[Collected data]

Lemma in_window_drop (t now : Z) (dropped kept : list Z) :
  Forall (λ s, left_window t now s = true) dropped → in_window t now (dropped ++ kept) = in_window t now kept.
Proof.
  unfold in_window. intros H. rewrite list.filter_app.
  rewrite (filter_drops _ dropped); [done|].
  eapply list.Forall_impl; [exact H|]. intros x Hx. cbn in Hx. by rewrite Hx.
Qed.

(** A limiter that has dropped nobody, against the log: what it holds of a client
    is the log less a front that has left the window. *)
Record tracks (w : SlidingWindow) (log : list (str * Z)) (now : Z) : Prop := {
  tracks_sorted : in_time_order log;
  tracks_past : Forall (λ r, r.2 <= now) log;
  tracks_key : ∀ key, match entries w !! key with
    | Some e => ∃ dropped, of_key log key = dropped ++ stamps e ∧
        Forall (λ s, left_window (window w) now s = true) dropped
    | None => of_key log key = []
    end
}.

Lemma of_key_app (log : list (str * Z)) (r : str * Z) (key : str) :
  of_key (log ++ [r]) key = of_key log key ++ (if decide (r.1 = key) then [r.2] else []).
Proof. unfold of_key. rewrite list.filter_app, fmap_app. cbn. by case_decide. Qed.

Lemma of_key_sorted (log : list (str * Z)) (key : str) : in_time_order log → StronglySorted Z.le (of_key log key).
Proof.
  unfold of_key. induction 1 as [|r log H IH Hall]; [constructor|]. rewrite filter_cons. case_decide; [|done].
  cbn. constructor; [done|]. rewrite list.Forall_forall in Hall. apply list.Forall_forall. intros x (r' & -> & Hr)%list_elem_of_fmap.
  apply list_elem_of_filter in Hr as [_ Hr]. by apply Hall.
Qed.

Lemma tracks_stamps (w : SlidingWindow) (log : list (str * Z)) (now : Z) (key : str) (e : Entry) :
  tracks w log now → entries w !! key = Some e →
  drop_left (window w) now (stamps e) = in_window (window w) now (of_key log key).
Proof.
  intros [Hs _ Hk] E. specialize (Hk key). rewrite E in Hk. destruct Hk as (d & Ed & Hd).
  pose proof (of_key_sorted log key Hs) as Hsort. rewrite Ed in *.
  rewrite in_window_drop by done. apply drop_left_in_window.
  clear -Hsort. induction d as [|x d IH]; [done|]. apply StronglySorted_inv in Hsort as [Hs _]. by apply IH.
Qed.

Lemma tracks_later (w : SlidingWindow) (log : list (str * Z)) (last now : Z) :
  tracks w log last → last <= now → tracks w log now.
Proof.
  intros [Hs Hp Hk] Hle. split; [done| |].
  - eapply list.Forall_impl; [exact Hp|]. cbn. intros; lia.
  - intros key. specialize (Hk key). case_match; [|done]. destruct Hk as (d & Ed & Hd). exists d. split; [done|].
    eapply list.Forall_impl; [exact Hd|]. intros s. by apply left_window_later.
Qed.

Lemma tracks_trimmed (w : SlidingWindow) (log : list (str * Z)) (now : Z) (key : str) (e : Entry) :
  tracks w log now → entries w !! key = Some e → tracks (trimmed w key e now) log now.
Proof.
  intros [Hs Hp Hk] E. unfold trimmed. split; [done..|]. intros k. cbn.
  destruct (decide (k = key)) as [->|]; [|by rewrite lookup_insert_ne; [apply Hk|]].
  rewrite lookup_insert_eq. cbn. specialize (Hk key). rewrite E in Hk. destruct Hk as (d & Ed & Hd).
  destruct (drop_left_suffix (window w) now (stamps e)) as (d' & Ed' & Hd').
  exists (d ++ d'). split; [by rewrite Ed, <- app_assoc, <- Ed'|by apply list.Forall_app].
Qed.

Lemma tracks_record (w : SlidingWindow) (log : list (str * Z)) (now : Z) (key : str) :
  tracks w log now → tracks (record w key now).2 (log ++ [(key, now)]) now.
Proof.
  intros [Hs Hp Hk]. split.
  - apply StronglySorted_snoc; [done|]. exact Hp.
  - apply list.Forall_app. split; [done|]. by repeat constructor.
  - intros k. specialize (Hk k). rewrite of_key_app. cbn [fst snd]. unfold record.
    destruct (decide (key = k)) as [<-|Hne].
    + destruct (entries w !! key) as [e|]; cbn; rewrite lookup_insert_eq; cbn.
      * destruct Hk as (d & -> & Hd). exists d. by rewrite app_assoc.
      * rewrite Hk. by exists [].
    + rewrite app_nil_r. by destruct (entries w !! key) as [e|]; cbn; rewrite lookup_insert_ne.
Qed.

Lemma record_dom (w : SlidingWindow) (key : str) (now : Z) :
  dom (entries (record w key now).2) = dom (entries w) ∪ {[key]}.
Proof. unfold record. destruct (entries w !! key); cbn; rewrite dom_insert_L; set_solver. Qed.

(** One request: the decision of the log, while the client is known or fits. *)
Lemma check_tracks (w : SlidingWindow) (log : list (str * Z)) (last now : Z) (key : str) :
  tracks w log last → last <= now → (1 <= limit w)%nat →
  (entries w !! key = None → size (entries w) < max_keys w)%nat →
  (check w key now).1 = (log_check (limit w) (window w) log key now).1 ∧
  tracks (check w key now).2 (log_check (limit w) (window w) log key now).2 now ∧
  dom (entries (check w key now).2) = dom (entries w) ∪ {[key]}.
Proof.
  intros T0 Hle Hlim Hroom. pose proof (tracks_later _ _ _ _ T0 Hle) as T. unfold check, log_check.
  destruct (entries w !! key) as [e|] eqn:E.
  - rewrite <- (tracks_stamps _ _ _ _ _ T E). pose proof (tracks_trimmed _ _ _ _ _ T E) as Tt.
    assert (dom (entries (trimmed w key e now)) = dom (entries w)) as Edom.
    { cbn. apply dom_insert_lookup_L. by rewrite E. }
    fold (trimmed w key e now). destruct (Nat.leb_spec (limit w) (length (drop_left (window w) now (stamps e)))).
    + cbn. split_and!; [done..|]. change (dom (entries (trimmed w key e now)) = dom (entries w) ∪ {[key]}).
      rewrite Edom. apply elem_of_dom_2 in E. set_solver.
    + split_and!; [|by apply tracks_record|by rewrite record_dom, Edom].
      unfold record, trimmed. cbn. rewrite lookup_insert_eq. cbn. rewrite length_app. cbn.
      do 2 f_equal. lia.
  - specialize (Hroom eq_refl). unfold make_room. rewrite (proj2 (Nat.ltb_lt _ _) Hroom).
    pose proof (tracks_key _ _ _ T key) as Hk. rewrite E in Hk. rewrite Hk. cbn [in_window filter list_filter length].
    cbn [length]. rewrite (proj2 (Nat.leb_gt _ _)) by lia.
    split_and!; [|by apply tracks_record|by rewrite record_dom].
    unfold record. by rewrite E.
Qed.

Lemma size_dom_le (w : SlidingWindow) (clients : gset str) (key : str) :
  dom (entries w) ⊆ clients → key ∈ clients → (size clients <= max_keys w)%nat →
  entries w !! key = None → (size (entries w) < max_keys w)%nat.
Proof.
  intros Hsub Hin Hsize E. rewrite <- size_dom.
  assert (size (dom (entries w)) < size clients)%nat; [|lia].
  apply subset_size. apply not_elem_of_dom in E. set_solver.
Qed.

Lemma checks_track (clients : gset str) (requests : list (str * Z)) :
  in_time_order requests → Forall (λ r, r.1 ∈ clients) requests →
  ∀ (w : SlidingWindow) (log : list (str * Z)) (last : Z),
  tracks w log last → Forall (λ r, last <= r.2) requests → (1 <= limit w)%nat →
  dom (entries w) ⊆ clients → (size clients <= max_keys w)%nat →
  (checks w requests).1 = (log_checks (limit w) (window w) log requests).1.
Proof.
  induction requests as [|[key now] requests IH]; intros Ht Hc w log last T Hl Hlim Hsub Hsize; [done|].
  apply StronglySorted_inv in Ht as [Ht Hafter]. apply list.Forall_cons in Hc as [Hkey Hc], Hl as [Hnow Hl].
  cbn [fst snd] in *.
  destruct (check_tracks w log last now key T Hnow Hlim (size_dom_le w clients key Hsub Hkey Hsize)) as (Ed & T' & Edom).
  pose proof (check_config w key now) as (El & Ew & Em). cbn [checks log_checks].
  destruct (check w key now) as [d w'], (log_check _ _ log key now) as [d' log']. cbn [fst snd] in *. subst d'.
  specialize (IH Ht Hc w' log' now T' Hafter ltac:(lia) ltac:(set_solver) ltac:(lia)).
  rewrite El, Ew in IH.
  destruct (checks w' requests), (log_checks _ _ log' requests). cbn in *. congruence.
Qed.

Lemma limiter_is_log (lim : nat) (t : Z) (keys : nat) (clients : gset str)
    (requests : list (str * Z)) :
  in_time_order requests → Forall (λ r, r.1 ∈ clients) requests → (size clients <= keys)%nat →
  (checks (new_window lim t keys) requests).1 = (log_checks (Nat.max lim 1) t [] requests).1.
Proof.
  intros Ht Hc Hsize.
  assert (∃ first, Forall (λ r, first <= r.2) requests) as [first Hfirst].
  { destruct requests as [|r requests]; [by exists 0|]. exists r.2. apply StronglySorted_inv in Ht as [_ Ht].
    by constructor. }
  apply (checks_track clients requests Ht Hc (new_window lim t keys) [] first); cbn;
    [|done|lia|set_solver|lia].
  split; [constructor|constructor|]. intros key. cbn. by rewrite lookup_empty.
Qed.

__Work required__
Reproduce exactly the lines above from the line with "assert (dom (entries" to the line with "rewrite Edom. apply", including both, and add nothing.

__Expected answer__
    assert (dom (entries (trimmed w key e now)) = dom (entries w)) as Edom.
    { cbn. apply dom_insert_lookup_L. by rewrite E. }
    fold (trimmed w key e now). destruct (Nat.leb_spec (limit w) (length (drop_left (window w) now (stamps e)))).
    + cbn. split_and!; [done..|]. change (dom (entries (trimmed w key e now)) = dom (entries w) ∪ {[key]}).
      rewrite Edom. apply elem_of_dom_2 in E. set_solver.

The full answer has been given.